## About this task:
Beneath this line is the data. Output exactly the lines from the line with "operation_completed start) None" to the line with "(phase : Phase.t) (start deadline", both ends included, and nothing more.

___ Data to examine

(** A panic of the blocking task is reported by its join handle.  Object sizes
    fit in [usize], which has 64 bits. *)
Definition execute_mount (context : BenchmarkContext.t) (spec : ScenarioSpec.t) (phase : Phase.t)
    (worker sequence : Z) : M OperationExecution.t :=
  observe World.instant_now (λ dispatched,
  let! path := slift (operation_mount_path context spec phase worker sequence) in
  match payload context (ScenarioSpec.object_size_bytes spec) with
  | Err error => sret (OperationExecution.mk (Err error) 0 0)
  | Panic => spanic
  | Ok payload =>
      let temporary_suffix :=
        Phase.label phase ++ str_of "-" ++ decimal worker ++ str_of "-" ++ decimal sequence in
      observe World.instant_now (λ started w,
      let '(io_result, w) := io (mount_operation context spec path payload temporary_suffix) w in
      let '(completed, w) := World.instant_now w in
      match io_result with
      | Panic =>
          (Ok (OperationExecution.mk (Err (str_of "blocking task failed")) 0
                 (saturating_duration_since completed dispatched)), w)
      | _ =>
          (Ok (OperationExecution.mk io_result (saturating_duration_since started dispatched)
                 (saturating_duration_since completed started)), w)
      end)
  end).

Definition execute_operation (context : BenchmarkContext.t) (spec : ScenarioSpec.t) (phase : Phase.t)
    (worker sequence : Z) : M OperationExecution.t :=
  match ScenarioSpec.backend spec with
  | Backend.NfsCrust =>
      observe World.instant_now (λ started w,
      match execute_nfs context spec phase worker sequence w with
      | (Panic, w) => (Panic, w)
      | (result, w) =>
          let '(now, w) := World.instant_now w in
          (Ok (OperationExecution.mk result 0 (saturating_duration_since now started)), w)
      end)
  | _ => execute_mount context spec phase worker sequence
  end.

(** ** Closed loop *)

(** One turn of a worker's loop: [None] when the loop breaks. *)
Definition worker_turn (context : BenchmarkContext.t) (spec : ScenarioSpec.t) (phase : Phase.t)
    (start deadline : Z) (fixed_operations : option Z) (worker : Worker.t) : M (option Worker.t) :=
  let! stop :=
    match fixed_operations with
    | Some limit => sret (limit <=? Worker.sequence worker)
    | None => observe World.instant_now (λ now, sret (deadline <=? now))
    end in
  if stop then sret None
  else
    observe World.instant_now (λ operation_started,
    let! execution :=
      execute_operation context spec phase (Worker.id worker) (Worker.sequence worker) in
    observe World.instant_now (λ operation_completed,
    let timing :=
      SampleTiming.mk (saturating_duration_since operation_completed start) None
        (OperationExecution.dispatch_queue execution) (OperationExecution.service execution)
        (saturating_duration_since operation_completed operation_started) in
    let! sample := slift (sample_from_result context spec (Worker.id worker) (Worker.sequence worker) timing
                            (OperationExecution.result execution)) in
    sret (Some (Worker.mk (Worker.id worker) (saturating_add (Worker.sequence worker) 1)
                  (Worker.samples worker ++ [sample]))))).

Context (order : nat → nat).

(** The workers that still run; the samples of those that were joined. *)
Fixpoint closed_loop_turns (fuel : nat) (context : BenchmarkContext.t) (spec : ScenarioSpec.t)
    (phase : Phase.t) (start deadline : Z) (fixed_operations : option Z) (turn : nat)
    (workers : list Worker.t) (samples : list RawSample.t) : M (list RawSample.t) :=
  match workers with
  | [] => sret samples
  | _ =>
      match fuel with
      | O => spanic
      | S fuel => λ w,
          let i := (order turn `mod` length workers)%nat in
          match workers !! i with
          | None => (Panic, w)
          | Some worker =>
              match worker_turn context spec phase start deadline fixed_operations worker w with
              | (Ok (Some worker), w) =>
                  closed_loop_turns fuel context spec phase start deadline fixed_operations (S turn)
                    (<[i := worker]> workers) samples w
              | (Ok None, w) =>
                  closed_loop_turns fuel context spec phase start deadline fixed_operations (S turn)
                    (base.delete i workers) (samples ++ Worker.samples worker) w
              | (Err error, w) => (Err error, w)
              | (Panic, w) => (Err (str_of "worker task failed"), w)
              end
          end
      end
  end.

Definition run_closed_loop (fuel : nat) (context : BenchmarkContext.t) (spec : ScenarioSpec.t)
    (phase : Phase.t) (duration_override_ms : option Z) : M SampleBatch.t :=
  observe World.instant_now (λ now,
  let start := now + START_DELAY in
  let fixed_operations :=
    match duration_override_ms with
    | Some _ => None
    | None => ScenarioSpec.fixed_operations_per_worker spec
    end in
  let duration_ms := default (ScenarioSpec.duration_ms spec) duration_override_ms in
  let deadline := start + from_millis duration_ms in
  let workers := (λ id, Worker.mk id 0 []) <$> seqZ 0 (ScenarioSpec.concurrency spec) in
  let! samples := closed_loop_turns fuel context spec phase start deadline fixed_operations 0 workers [] in
  sret (SampleBatch.mk samples (elapsed_for_samples samples (from_millis duration_ms)))).

(** ** Open loop *)

(** The body of a launched task. *)
Definition launched_task (context : BenchmarkContext.t) (spec : ScenarioSpec.t) (phase : Phase.t)
    (start max_outstanding : Z) (task : Launched.t) : M RawSample.t :=
  observe World.instant_now (λ operation_started,
  let queue := saturating_duration_since operation_started (Launched.scheduled task) in
  let operation_sequence := Launched.sequence task / max_outstanding in
  let! execution := execute_operation context spec phase (Launched.worker task) operation_sequence in
  observe World.instant_now (λ operation_completed,
  let timing :=
    SampleTiming.mk (saturating_duration_since operation_completed start)
      (Some (Launched.scheduled_offset task))
      (saturating_add queue (OperationExecution.dispatch_queue execution))
      (OperationExecution.service execution)
      (saturating_duration_since operation_completed (Launched.scheduled task)) in
  slift (sample_from_result context spec (Launched.worker task) (Launched.sequence task) timing
           (OperationExecution.result execution)))).

(** [tasks.join_next()] for [n] of the tasks in flight, whichever complete. *)
Fixpoint join_tasks (n : nat) (context : BenchmarkContext.t) (spec : ScenarioSpec.t) (phase : Phase.t)
    (start max_outstanding : Z) (turn : nat) (tasks : list Launched.t) (samples : list RawSample.t)
  : M (list Launched.t * list RawSample.t) := λ w,
  match n with
  | O => (Ok (tasks, samples), w)
  | S n =>
      match next_completion (order turn) tasks with
      | None => (Ok (tasks, samples), w)
      | Some (task, tasks) =>
          match launched_task context spec phase start max_outstanding task w with
          | (Ok sample, w) =>
              join_tasks n context spec phase start max_outstanding (S turn) tasks (samples ++ [sample]) w
          | (Err error, w) => (Err error, w)
          | (Panic, w) => (Err (str_of "open-loop task failed"), w)
          end
      end
  end.

Definition dropped_sample (spec : ScenarioSpec.t) (worker sequence : Z) (scheduled_offset : Duration)
  : RawSample.t :=
  RawSample.mk (ScenarioSpec.id spec) worker sequence (nanos scheduled_offset)
    (Some (nanos scheduled_offset)) 0 0 0 SampleStatus.dropped false (Some (str_of "outstanding-cap-reached")).

(** The launching loop; [completed turn] tasks are found complete before the
    launch of that turn. *)
Fixpoint open_loop_turns (fuel : nat) (completed : nat → nat) (context : BenchmarkContext.t)
    (spec : ScenarioSpec.t) (phase : Phase.t) (start max_outstanding : Z)
    (interval launch_window : Duration) (sequence : Z) (tasks : list Launched.t)
    (samples : list RawSample.t) : M (list Launched.t * list RawSample.t) :=
  let! scheduled_offset := slift (mul_f64 interval (F64.of_Z sequence)) in
  if launch_window <=? scheduled_offset then sret (tasks, samples)
  else
    match fuel with
    | O => spanic
    | S fuel =>
        let! (tasks, samples) :=
          join_tasks (completed fuel) context spec phase start max_outstanding fuel tasks samples in
        if max_outstanding =? 0 then spanic
        else
          let worker := sequence `mod` max_outstanding in
          let '(tasks, samples) :=
            if max_outstanding <=? blen tasks
            then (tasks, samples ++ [dropped_sample spec worker sequence scheduled_offset])
            else (tasks ++ [Launched.mk worker sequence (start + scheduled_offset) scheduled_offset], samples) in
          open_loop_turns fuel completed context spec phase start max_outstanding interval launch_window
            (saturating_add sequence 1) tasks samples
    end.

______

## Task output:
      SampleTiming.mk (saturating_duration_since operation_completed start) None
        (OperationExecution.dispatch_queue execution) (OperationExecution.service execution)
        (saturating_duration_since operation_completed operation_started) in
    let! sample := slift (sample_from_result context spec (Worker.id worker) (Worker.sequence worker) timing
                            (OperationExecution.result execution)) in
    sret (Some (Worker.mk (Worker.id worker) (saturating_add (Worker.sequence worker) 1)
                  (Worker.samples worker ++ [sample]))))).

Context (order : nat → nat).

(** The workers that still run; the samples of those that were joined. *)
Fixpoint closed_loop_turns (fuel : nat) (context : BenchmarkContext.t) (spec : ScenarioSpec.t)
    (phase : Phase.t) (start deadline : Z) (fixed_operations : option Z) (turn : nat)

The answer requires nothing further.